Partie cycle parfaite ? Presque. Parfois, quand l’audace m’a concédé un angle digne de ce nom, je sens la fourche souffrir, par petits rebondissements. Peut-être est-ce arrivé deux ou trois fois… Il est tentant de comparer la Z 650 à l’ER-6, elles ont quasi le même moteur. Mais considérons que les deux éléments essentiels d’une moto soient le moteur et le cadre, et qu’on change l’un de ces deux éléments, alors on obtient une nouvelle moto. Moins spectaculaire qu’un moteur, le cadre reste le corps de la bête. La Z a un cadre nouveau, inédit, conçu pour elle. J’affirme donc que c’est une nouvelle moto. D’autant que ce cadre pèse 10 kg de moins que celui de l’ER-6 ! Et le bras oscillant, nouveau aussi, s’est allégé de 2,7 kg. Il actionne maintenant l’amortisseur, positionné de manière classique, par une biellette. La fourche reste identique à l’ER-6. Ces modifications profondes peuvent laisser froid, j’estime moi qu’une partie cycle a autant d’importance qu’un moteur
Celle de la Z 650 bluffe, par son équilibre, sa facilité, ses capacités à rouler vite. Plus vite que l’ER-6. Plus loin, après cette route dingue, frugalement nommée HU-4103, les lignes droites se sont succédées, chiantes malgré l’agréable chaleur du soleil andalou. La Z y a prouvé son confort de selle et le naturel de sa position de conduite. Elles sont assez rares les motos amusantes et confortables. Les suspensions réagissent quand même sèchement sur les défauts de la route. De bonnes suspensions coûtent cher, les motos de moins de 14 000 $ en possèdent rarement. J’ai peu roulé en ville, suffisamment pour apprécier la maniabilité et la faible hauteur de selle (790 mm). La progressivité du freinage aussi (l’ABS à l’arrière se déclenche un peu vite), de même que celle du nouvel embrayage dont le mécanisme, identique à celui de la Versys 1000, réduit l’effort au levier. Il a également un effet antidribble quand il reçoit trop de pression au rétrogradage.

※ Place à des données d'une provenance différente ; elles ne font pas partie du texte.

Definition forward_runs (evs : list Event) : list (Z * Z) :=
  omap (fun e => match e with
                 | BatchCreated _ => None
                 | ForwardRun id size => Some (id, size)
                 end) evs.

(** The states an executor goes through: from its constructor, by its own
    three operations, and by what the other holders of the tasks and of the
    postprocess queue do to them. *)
Inductive reachable : ModelExecutor -> Prop :=
  | reach_new (model : ModelInstance) (profile : option ModelProfile)
      (queue : list ptr) (h : gmap ptr Task) :
      reachable (new_executor model profile queue h)
  | reach_AddTask (task : ptr) (ex ex' : ModelExecutor) :
      reachable ex -> AddTask task ex = Ret ex' -> reachable ex'
  | reach_Execute (now : TimePoint) (ex ex' : ModelExecutor) :
      reachable ex -> Execute now ex = Ret ex' -> reachable ex'
  | reach_RemoveTask (task : ptr) (ex ex' : ModelExecutor) :
      reachable ex -> RemoveTask task ex = Ret ex' -> reachable ex'
  | reach_others (queue : list ptr) (h : gmap ptr Task) (ex : ModelExecutor) :
      reachable ex -> reachable (set_task_queue queue (set_heap h ex)).

(** The input queue is in order when the deadlines never decrease from the
    head on. *)
Definition deadline_sorted (q : list Input) : Prop :=
  Sorted (fun a b => deadline a <= deadline b) q.

(** [pending k l]: how many inputs of [l] belong to task [k]. *)
Definition pending (k : Z) (l : list Input) : nat :=
  length (filter (fun i => in_tid i = k) l).

(** The accounting that ties the executor together while [items] are in the
    batch under construction: every task of the processing map is on the
    heap under its own id, and its inputs are each in exactly one place, in
    the input queue, in the batch, or answered by an output; no two ids share
    a task; every queued input and every input of the batch has its task in
    the map. *)
Record accounted (ex : ModelExecutor) (items : list (Input * ptr)) : Prop := {
  acc_tasks : forall k p,
    processing_tasks_ ex !! k = Some p ->
    exists t, heap ex !! p = Some t /\ tid t = k /\
      (pending k (input_queue_ ex) + pending k (items.*1) + length (outputs t)
       = length (inputs t))%nat;
  acc_inj : forall k1 k2 p,
    processing_tasks_ ex !! k1 = Some p ->
    processing_tasks_ ex !! k2 = Some p -> k1 = k2;
  acc_queue : forall i,
    i ∈ input_queue_ ex -> is_Some (processing_tasks_ ex !! in_tid i);
  acc_items : forall i p,
    (i, p) ∈ items -> processing_tasks_ ex !! in_tid i = Some p
}.

Definition well_formed (ex : ModelExecutor) : Prop := accounted ex [].

(** The conditions under which the queries of batch formation succeed: no
    profile, or a profile with a row for the batch size whose latency fits an
    [int]. *)
Definition finish_defined (now : TimePoint) (ex : ModelExecutor) : Prop :=
  returns (finish_time now ex (batch_size_limit ex)).

(** The forward pass answers every input of the batch. *)
Definition forward_total (ex : ModelExecutor) : Prop :=
  forall ins, length (Forward (model_ ex) ins) = length ins.

(** The claim: [AddTask] fails exactly on a duplicate task id. *)
Definition AddTask_fails_iff_duplicate : Prop :=
  forall (task : ptr) (ex : ModelExecutor) (t : Task),
    heap ex !! task = Some t ->
    ((exists e, AddTask task ex = Throw e) <->
     is_Some (processing_tasks_ ex !! tid t)).

(** The claim: a second [RemoveTask] of the same task leaves the processing
    map and the postprocess queue as the first call left them. *)
Definition RemoveTask_idempotent : Prop :=
  forall (task : ptr) (ex ex1 ex2 : ModelExecutor),
    RemoveTask task ex = Ret ex1 ->
    RemoveTask task ex1 = Ret ex2 ->
    processing_tasks_ ex2 = processing_tasks_ ex1 /\
    task_queue_ ex2 = task_queue_ ex1.

(** The claim: with a profile, every input of the batch is due no earlier
    than the start of the batch plus the forward latency of the batch
    size. *)
Definition batch_meets_forward_latency : Prop :=
  forall (now : TimePoint) (ex ex' : ModelExecutor) (bt bt' : BatchTask)
         (p : ModelProfile) (latency : float),
    profile_ ex = Some p ->
    bt_items bt = [] ->
    GetForwardLatency p (batch_size_limit ex) = Ret latency ->
    GetBatchInput now ex bt = Ret (ex', bt') ->
    forall input task, (input, task) ∈ bt_items bt' ->
      plus_f_le now latency (deadline input).

(** The claim: an [Execute] that runs no forward pass changes nothing but
    the batch counter. *)
Definition empty_Execute_only_allocates : Prop :=
  forall (now : TimePoint) (ex ex' : ModelExecutor),
    Execute now ex = Ret ex' ->
    forward_runs (events ex') = forward_runs (events ex) ->
    ex' = fst (allocate_batch ex).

Après le bonheur de la petite attaque, où la partie cycle se met en valeur, il y a celui du quotidien, où le moteur compte beaucoup plus. Le bicylindre vertical a peu changé. Euro4 friendly, sa puissance a baissé de quatre chevaux par rapport à l’ER-6. Ses 68 chevaux sont aussi plus ronds, plus souples, moins pétillants à hauts régimes. Nouveaux arbres à cames, nouvelle injection, nouvel échappement, carters redessinés pour réduire un peu la largeur du moteur… À rouler tous les jours, la Z veille avec plus de complaisance aux petites tâches habituelles, les démarrages aux feux rouges, les dépassements au dernier moment, les évitements, tout ça. Elle est moins amusante que l’ER-6 dans les tours, qui avait un effet un peu deux-temps, qui s’éveillait dans le haut du compte-tours. Le caractère de la Z montre plus de linéarité, de coffre à mi-régimes. Mais quelques vibrations sont toujours sensibles à mi-régimes, dans les repose-pieds (malgré la garniture d’épais caoutchoucs) et le réservoir.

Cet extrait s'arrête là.